Then one day we were playing a game that required a lot of knowledge and reasoning to win. There were probably a hundred questions and he knew the answer to every one of them. Oops, wrong box! I had to take him out of that box and put him in another one. This is one smart guy. From that point on I began to hear his words differently. He started to sound smart to me, and in fact, I began to see his strange answers as being above my head rather than confused or unknowing.

I don’t actually know anything about him. I only see the proof of what I decide is true. If someone says something to me and I have decided that person is not very smart then the words I hear prove they are not very smart. If I think they are smart then I hear words that prove they are smart. This is true no matter what the words are.

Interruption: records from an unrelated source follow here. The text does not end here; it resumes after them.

(** The state after the effects of the render [new], which follows the
    render [old], when it is [s] before them ([run_effects_frame]). *)
Definition effects_state (old new s : State) : State :=
  let s :=
    if debounce_resets old new
    then set_showNotification false
           (set_event EmptyString (set_simulatedEvent None s))
    else s in
  let s :=
    if endpoints_changed old new
    then set_hasSimulatedThisSession false s
    else s in
  if event_recalculates old new
  then set_activeStepIndex None (set_error None (set_loading true s))
  else s.

(** [previousResult.duration_minutes !== response.data.duration_minutes] *)
Definition eta_differs (p : option (obj RouteResult)) (d : RouteResult)
    : bool :=
  match p with
  | Some prev =>
      JS.float_neq (duration_minutes (val prev)) (duration_minutes d)
  | None => false
  end.

(** [previousResult.distance_km !== response.data.distance_km] *)
Definition distance_differs (p : option (obj RouteResult)) (d : RouteResult)
    : bool :=
  match p with
  | Some prev => JS.float_neq (distance_km (val prev)) (distance_km d)
  | None => false
  end.

(** The timers the reroute block sets at time [t]. *)
Definition detect_timers (p : option (obj RouteResult)) (d : RouteResult)
    (t : Z) : list (Z * Flag) :=
  if reroute_detected p d then
    (if eta_differs p d then [(t + 3000, EtaFlag)] else [])
    ++ (if distance_differs p d then [(t + 3000, DistanceFlag)] else [])
    ++ [(t + 3000, ReroutingFlag)]
  else [].

(** The simulation timer of [w], fired with [u] as its first random value,
    finds a place for its event. *)
Definition located (w : World) (u : float) : bool :=
  match sim w with
  | Some (_, c) =>
      match result c with
      | Some r =>
          match pick_location (val r) u with
          | Some _ => true
          | None => false
          end
      | None => false
      end
  | None => false
  end.

(** The user types in one of the two inputs. *)
Definition is_edit (e : Event) : bool :=
  match e with
  | EditSource _ | EditDestination _ => true
  | _ => false
  end.

(** The simulation timer fires. *)
Definition is_simfire (e : Event) : bool :=
  match e with
  | SimFire _ _ => true
  | _ => false
  end.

If someone who is a genius says something that doesn’t make sense to me then I hear those words as so far ahead of me that I can’t understand them. How I see the person has nothing to do with him, and is actually a reflection of my thoughts about him, my judgment of him. My belief comes first and the appearance comes second and that appearance seems to prove my judgment. I use the appearance to convince me of what I already decided. Its crazy and its how the ego works.

I will not see the world as it is by regarding appearances as true, by believing what I see. I will not see the world as it is by learning to be a better judge. I will only learn to see the world as it is by not judging at all. I will see the real world as I lay aside my judgment and allow truth to take its place.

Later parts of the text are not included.